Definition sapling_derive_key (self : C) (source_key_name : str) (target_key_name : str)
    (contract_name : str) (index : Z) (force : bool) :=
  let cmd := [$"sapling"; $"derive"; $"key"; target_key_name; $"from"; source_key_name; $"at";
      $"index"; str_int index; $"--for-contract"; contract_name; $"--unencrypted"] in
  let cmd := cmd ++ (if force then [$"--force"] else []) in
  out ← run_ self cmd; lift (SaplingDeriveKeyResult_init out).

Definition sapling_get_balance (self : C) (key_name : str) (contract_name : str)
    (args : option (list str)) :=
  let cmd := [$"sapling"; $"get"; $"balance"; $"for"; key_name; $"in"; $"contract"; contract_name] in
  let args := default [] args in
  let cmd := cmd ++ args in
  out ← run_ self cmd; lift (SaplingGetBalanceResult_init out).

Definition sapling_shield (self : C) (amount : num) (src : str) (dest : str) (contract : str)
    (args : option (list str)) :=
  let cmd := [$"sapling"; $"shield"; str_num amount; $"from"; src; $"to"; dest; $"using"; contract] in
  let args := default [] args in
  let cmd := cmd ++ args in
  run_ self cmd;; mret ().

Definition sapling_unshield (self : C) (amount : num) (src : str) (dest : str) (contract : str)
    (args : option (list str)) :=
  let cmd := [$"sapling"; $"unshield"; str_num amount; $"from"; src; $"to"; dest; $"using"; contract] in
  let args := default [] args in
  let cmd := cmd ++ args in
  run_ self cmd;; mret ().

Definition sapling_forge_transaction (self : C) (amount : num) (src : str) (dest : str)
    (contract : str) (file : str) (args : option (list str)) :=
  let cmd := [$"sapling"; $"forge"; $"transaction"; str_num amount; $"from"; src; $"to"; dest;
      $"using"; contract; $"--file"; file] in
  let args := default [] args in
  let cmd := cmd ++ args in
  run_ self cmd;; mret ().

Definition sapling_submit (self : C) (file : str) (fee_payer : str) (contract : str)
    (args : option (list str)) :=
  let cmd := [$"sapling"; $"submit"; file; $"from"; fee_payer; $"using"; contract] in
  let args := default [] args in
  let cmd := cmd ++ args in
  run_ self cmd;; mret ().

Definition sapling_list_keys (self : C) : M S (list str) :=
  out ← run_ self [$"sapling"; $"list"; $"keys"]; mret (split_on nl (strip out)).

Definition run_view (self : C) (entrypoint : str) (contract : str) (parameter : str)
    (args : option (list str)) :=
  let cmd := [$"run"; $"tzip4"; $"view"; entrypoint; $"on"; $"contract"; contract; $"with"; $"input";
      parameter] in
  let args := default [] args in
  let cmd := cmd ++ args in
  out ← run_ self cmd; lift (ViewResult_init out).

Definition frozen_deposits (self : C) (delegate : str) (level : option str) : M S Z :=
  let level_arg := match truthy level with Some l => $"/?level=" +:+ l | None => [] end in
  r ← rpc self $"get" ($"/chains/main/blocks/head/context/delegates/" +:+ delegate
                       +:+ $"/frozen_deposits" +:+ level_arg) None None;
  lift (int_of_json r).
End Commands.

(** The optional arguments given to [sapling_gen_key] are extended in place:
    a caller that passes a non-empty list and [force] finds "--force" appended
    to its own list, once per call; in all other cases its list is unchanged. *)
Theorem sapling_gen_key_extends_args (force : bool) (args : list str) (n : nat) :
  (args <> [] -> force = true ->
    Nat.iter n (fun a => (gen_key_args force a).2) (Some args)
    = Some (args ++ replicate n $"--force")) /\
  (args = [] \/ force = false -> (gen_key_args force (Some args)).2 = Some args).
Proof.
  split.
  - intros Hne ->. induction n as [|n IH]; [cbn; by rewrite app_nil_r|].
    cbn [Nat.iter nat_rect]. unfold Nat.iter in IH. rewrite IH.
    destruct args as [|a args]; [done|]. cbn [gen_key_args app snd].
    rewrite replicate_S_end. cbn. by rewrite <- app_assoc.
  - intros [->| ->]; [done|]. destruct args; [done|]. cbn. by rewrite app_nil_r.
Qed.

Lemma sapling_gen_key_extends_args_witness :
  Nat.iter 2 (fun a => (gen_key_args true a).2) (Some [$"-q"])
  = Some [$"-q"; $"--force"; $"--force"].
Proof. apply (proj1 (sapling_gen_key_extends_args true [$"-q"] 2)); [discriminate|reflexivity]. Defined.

+ + + + + + +

▸ **EXERCISE REQUIREMENTS**
The material above is to be transcribed in full, exactly as it stands.

▸ **WRITTEN SOLUTION**
Definition sapling_derive_key (self : C) (source_key_name : str) (target_key_name : str)
    (contract_name : str) (index : Z) (force : bool) :=
  let cmd := [$"sapling"; $"derive"; $"key"; target_key_name; $"from"; source_key_name; $"at";
      $"index"; str_int index; $"--for-contract"; contract_name; $"--unencrypted"] in
  let cmd := cmd ++ (if force then [$"--force"] else []) in
  out ← run_ self cmd; lift (SaplingDeriveKeyResult_init out).

Definition sapling_get_balance (self : C) (key_name : str) (contract_name : str)
    (args : option (list str)) :=
  let cmd := [$"sapling"; $"get"; $"balance"; $"for"; key_name; $"in"; $"contract"; contract_name] in
  let args := default [] args in
  let cmd := cmd ++ args in
  out ← run_ self cmd; lift (SaplingGetBalanceResult_init out).

Definition sapling_shield (self : C) (amount : num) (src : str) (dest : str) (contract : str)
    (args : option (list str)) :=
  let cmd := [$"sapling"; $"shield"; str_num amount; $"from"; src; $"to"; dest; $"using"; contract] in
  let args := default [] args in
  let cmd := cmd ++ args in
  run_ self cmd;; mret ().

Definition sapling_unshield (self : C) (amount : num) (src : str) (dest : str) (contract : str)
    (args : option (list str)) :=
  let cmd := [$"sapling"; $"unshield"; str_num amount; $"from"; src; $"to"; dest; $"using"; contract] in
  let args := default [] args in
  let cmd := cmd ++ args in
  run_ self cmd;; mret ().

Definition sapling_forge_transaction (self : C) (amount : num) (src : str) (dest : str)
    (contract : str) (file : str) (args : option (list str)) :=
  let cmd := [$"sapling"; $"forge"; $"transaction"; str_num amount; $"from"; src; $"to"; dest;
      $"using"; contract; $"--file"; file] in
  let args := default [] args in
  let cmd := cmd ++ args in
  run_ self cmd;; mret ().

Definition sapling_submit (self : C) (file : str) (fee_payer : str) (contract : str)
    (args : option (list str)) :=
  let cmd := [$"sapling"; $"submit"; file; $"from"; fee_payer; $"using"; contract] in
  let args := default [] args in
  let cmd := cmd ++ args in
  run_ self cmd;; mret ().

Definition sapling_list_keys (self : C) : M S (list str) :=
  out ← run_ self [$"sapling"; $"list"; $"keys"]; mret (split_on nl (strip out)).

Definition run_view (self : C) (entrypoint : str) (contract : str) (parameter : str)
    (args : option (list str)) :=
  let cmd := [$"run"; $"tzip4"; $"view"; entrypoint; $"on"; $"contract"; contract; $"with"; $"input";
      parameter] in
  let args := default [] args in
  let cmd := cmd ++ args in
  out ← run_ self cmd; lift (ViewResult_init out).

Definition frozen_deposits (self : C) (delegate : str) (level : option str) : M S Z :=
  let level_arg := match truthy level with Some l => $"/?level=" +:+ l | None => [] end in
  r ← rpc self $"get" ($"/chains/main/blocks/head/context/delegates/" +:+ delegate
                       +:+ $"/frozen_deposits" +:+ level_arg) None None;
  lift (int_of_json r).
End Commands.

(** The optional arguments given to [sapling_gen_key] are extended in place:
    a caller that passes a non-empty list and [force] finds "--force" appended
    to its own list, once per call; in all other cases its list is unchanged. *)
Theorem sapling_gen_key_extends_args (force : bool) (args : list str) (n : nat) :
  (args <> [] -> force = true ->
    Nat.iter n (fun a => (gen_key_args force a).2) (Some args)
    = Some (args ++ replicate n $"--force")) /\
  (args = [] \/ force = false -> (gen_key_args force (Some args)).2 = Some args).
Proof.
  split.
  - intros Hne ->. induction n as [|n IH]; [cbn; by rewrite app_nil_r|].
    cbn [Nat.iter nat_rect]. unfold Nat.iter in IH. rewrite IH.
    destruct args as [|a args]; [done|]. cbn [gen_key_args app snd].
    rewrite replicate_S_end. cbn. by rewrite <- app_assoc.
  - intros [->| ->]; [done|]. destruct args; [done|]. cbn. by rewrite app_nil_r.
Qed.

Lemma sapling_gen_key_extends_args_witness :
  Nat.iter 2 (fun a => (gen_key_args true a).2) (Some [$"-q"])
  = Some [$"-q"; $"--force"; $"--force"].
Proof. apply (proj1 (sapling_gen_key_extends_args true [$"-q"] 2)); [discriminate|reflexivity]. Defined.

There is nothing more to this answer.